Alf Doten: The Man Who Wrote Nevada’s Memory

Alf Doten: The Man Who Wrote Nevada’s Memory
Alfred "Alf" Doten

Sometimes a story lands in your lap and sometimes you’ve got to dig.

I never knew much about Alf Doten. Back when I first started digging into Adolph Sutro, I remember UNR and Ron James mentioning some of their findings on Sutro in the Doten journals, but the project wasn’t finished yet and they weren’t ready for anything to go public. So I tucked the name away in the back of my mind and left it there – until it all came flooding back.

If you’re into local history, get ready. Doten wrote about everything.

If you spend enough time around old mining camps and ghost towns, you start to notice something: for every loud, famous name on a monument, there’s usually a quiet one in the background who actually wrote everything down.

For Nevada, that quiet man was Alfred “Alf” Doten.

Doten was born in Massachusetts in 1829 and headed west in 1849 for the California Gold Rush. He tried mining, farming, and all the usual paths that either made you rich or broke you. What he ended up becoming was something different: a newspaperman and a compulsive diarist.

In 1863 he crossed into Nevada, taking work at the Como Sentinel, the little paper serving the mining camp up in the Pine Nuts above Dayton. I’ve been told countless times that Como was the county seat before Dayton. Turns out that isn’t true. Dayton/St. Mary’s was established as the county seat when Lyon County was created in 1861 and stayed that way until 1909, when the Dayton Court House burned down and the seat was moved to Yerington, in 1911.

From there, Doten moved through the heart of the Comstock: Dayton, Virginia City, Gold Hill, Austin, Eureka, Reno, Carson City. If there was a boomtown with a press, chances are Doten set type or wrote copy there at some point.

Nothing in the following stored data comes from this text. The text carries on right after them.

(* ===== verification/Console.v ===== *)
(** * Console: what a user at the terminal sees

    [Terminal] is what the kernel's console needs from the hardware behind the
    UART driver: a transmitter that is ready within the busy wait, and input
    that stays until it is taken. Against this interface, on either target, a
    line typed at the prompt is answered: the keys are echoed, the text is
    compiled, the outcome executed and the next prompt printed, in a number of
    rounds of the loop that depends on the keys only. The memory with a console
    on which the concrete sessions run is an instance. *)
From S2P Require Import Prelude Registry AuditRing Memory Lexer SymTab Exec Parser ParserSafe ParserSem Isa Emitter.
From S2P Require Import EmitterSem Native Tokens Uart Pool Pstore Drivers Interrupt Multitask Repl World Bench.
From S2P Require Import Session SessionSafe.
Local Open Scope Z_scope.

Class Terminal (arch : Arch) (spin : nat) (B : Type) `{Bus B} := {
  t_in : B -> list Z;
  t_out : B -> list Z;
  t_put : Z -> B -> B;
  t_take : B -> B;
  t_put_law : forall c (m : Machine B), put_byte arch spin c m = Some (set_bus (t_put c (m_bus m)) m);
  t_get_law : forall c rest (m : Machine B), t_in (m_bus m) = c :: rest ->
    poll_get_byte arch m = (Some c, set_bus (t_take (m_bus m)) m);
  t_put_out : forall c b, t_out (t_put c b) = t_out b ++ [c];
  t_put_in : forall c b, t_in b <> [] -> t_in (t_put c b) = t_in b;
  t_take_in : forall b, t_in (t_take b) = tl (t_in b);
  t_take_out : forall b, t_out (t_take b) = t_out b;
}.

Section Lines.
Context `{PrimAddrs} {B : Type} `{Bus B} (arch : Arch) (L : Link) (spin : nat) (regs : Z -> Z).
Context `{!Terminal arch spin B}.
Implicit Type w : World B.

But his real masterpiece wasn’t a newspaper at all.

Starting the day he sailed out of Plymouth in 1849, Doten kept a private journal. He never really stopped. By the time he died in 1903, he had filled seventy-nine volumes with more than 1.6 million words. One entry per day, year after year, covering nearly every day of his adult life.

No big speeches. No polished memoir. Just weather, bar fights, funerals, mining deals, bad luck, good whiskey, and the kind of gossip a man usually only confesses to a notebook.

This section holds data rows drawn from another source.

(* ===== verification/StoreSession.v ===== *)
(** * StoreSession: the store commands as a table of programs

    On a byte-addressed store window the commands [store] and [load] behave as
    on a table of eight optional programs, each a name and a compiled body.
    [store_rep] relates the table to the bytes of the window; a store in this
    relation is one that [load] may trust. [table_step] describes the commands
    as they are, with the prefix comparison of [load]; [dict_step] is the
    specification, which looks a program up under its own name, and the two
    agree as long as no name in use begins with another. *)
From S2P Require Import Prelude Registry AuditRing Memory Lexer SymTab Exec Parser ParserSafe ParserSem Isa Emitter.
From S2P Require Import EmitterSem Native Tokens Uart Pool Pstore Drivers Interrupt Multitask Repl World Bench.
From S2P Require Import Session SessionSafe Console.
Local Open Scope Z_scope.

(** ** The specification *)
Abbreviation Program := (list Z * list Z)%type.
Abbreviation Table := (list (option Program)).

Inductive StoreCmd :=
| Store (name : NameBuf)
| Load (name : NameBuf)
| Recompiled (c : Compiler).

Definition is_free (ps : Table) (i : nat) : bool := match ps !! i with Some None => true | _ => false end.

(** A stored name answers to each of its prefixes, padded with zeros. *)
Definition answers_to (name : list Z) (p : Program) : bool :=
  bool_decide (take (length name) (copy_prefix (replicate 16 0) (fst p)) = name).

Nevada scholar Lawrence Berkove once said that “no detail was too trivial, no scandal too politically dangerous to be recorded,” and compared Doten’s journals to those of England’s Samuel Pepys. That’s not exaggeration. If you want to know what people in 1860s–1890s Nevada actually believed, not just what they put on public monuments, you will eventually run into Alf Doten.

This is where historian Ron James comes in.

For years, most readers only had access to an abridged three-volume edition of the journals, edited by Walter Van Tilburg Clark in 1973. That set is huge, but it still left out about 45% of what Doten wrote. The rest sat in Special Collections at UNR, locked away in the original notebooks.

Ron and a team led by Donnelyn Curtis at UNR took on the monster project of transcribing everything – every line, every scrap – plus nearly 4,000 notes to explain who’s who and what’s what. As of 2021, the full text is transcribed and checked. Their goal is to make the whole thing publicly searchable online so anyone, from scholars to curious Nevadans, can wander through Doten’s world.

Ron’s own article on Doten, In Search of Western Folklore in the Writings of Alfred Doten and Dan De Quille,” makes a point that really stuck with me: Doten didn’t just record events. He accidentally preserved our folklore.

Scattered through those pages are little moments – horseshoes nailed over doors for luck, talk about Lake Tahoe “never giving up her dead,” old superstitions about numbers and dreams. None of these moments are big set-piece stories. They’re just Doten noting what everyone around him already “knew.” But put together, they show us the superstition, humor, fears, and hopes that everyday Nevadans carried around with them: miners, bartenders, judges, teachers, and all the others who passed through places like Dayton, Como, Gold Hill, Virginia City, and beyond.

Today, when we tell stories at the Odeon or talk about Dayton as Nevada’s oldest settlement, we’re walking in the same world Doten walked through. The difference is that he wrote it down in real time, ink on paper, day after day.

If Nevada has a memory, a lot of it lives in those 79 volumes.

Thanks to people like Ron James and the volunteers who finished the transcription, we now have a chance to meet Doten on his own terms - and to let his voice, and the folklore he preserved, back into our conversations about Dayton, Como, and the Comstock.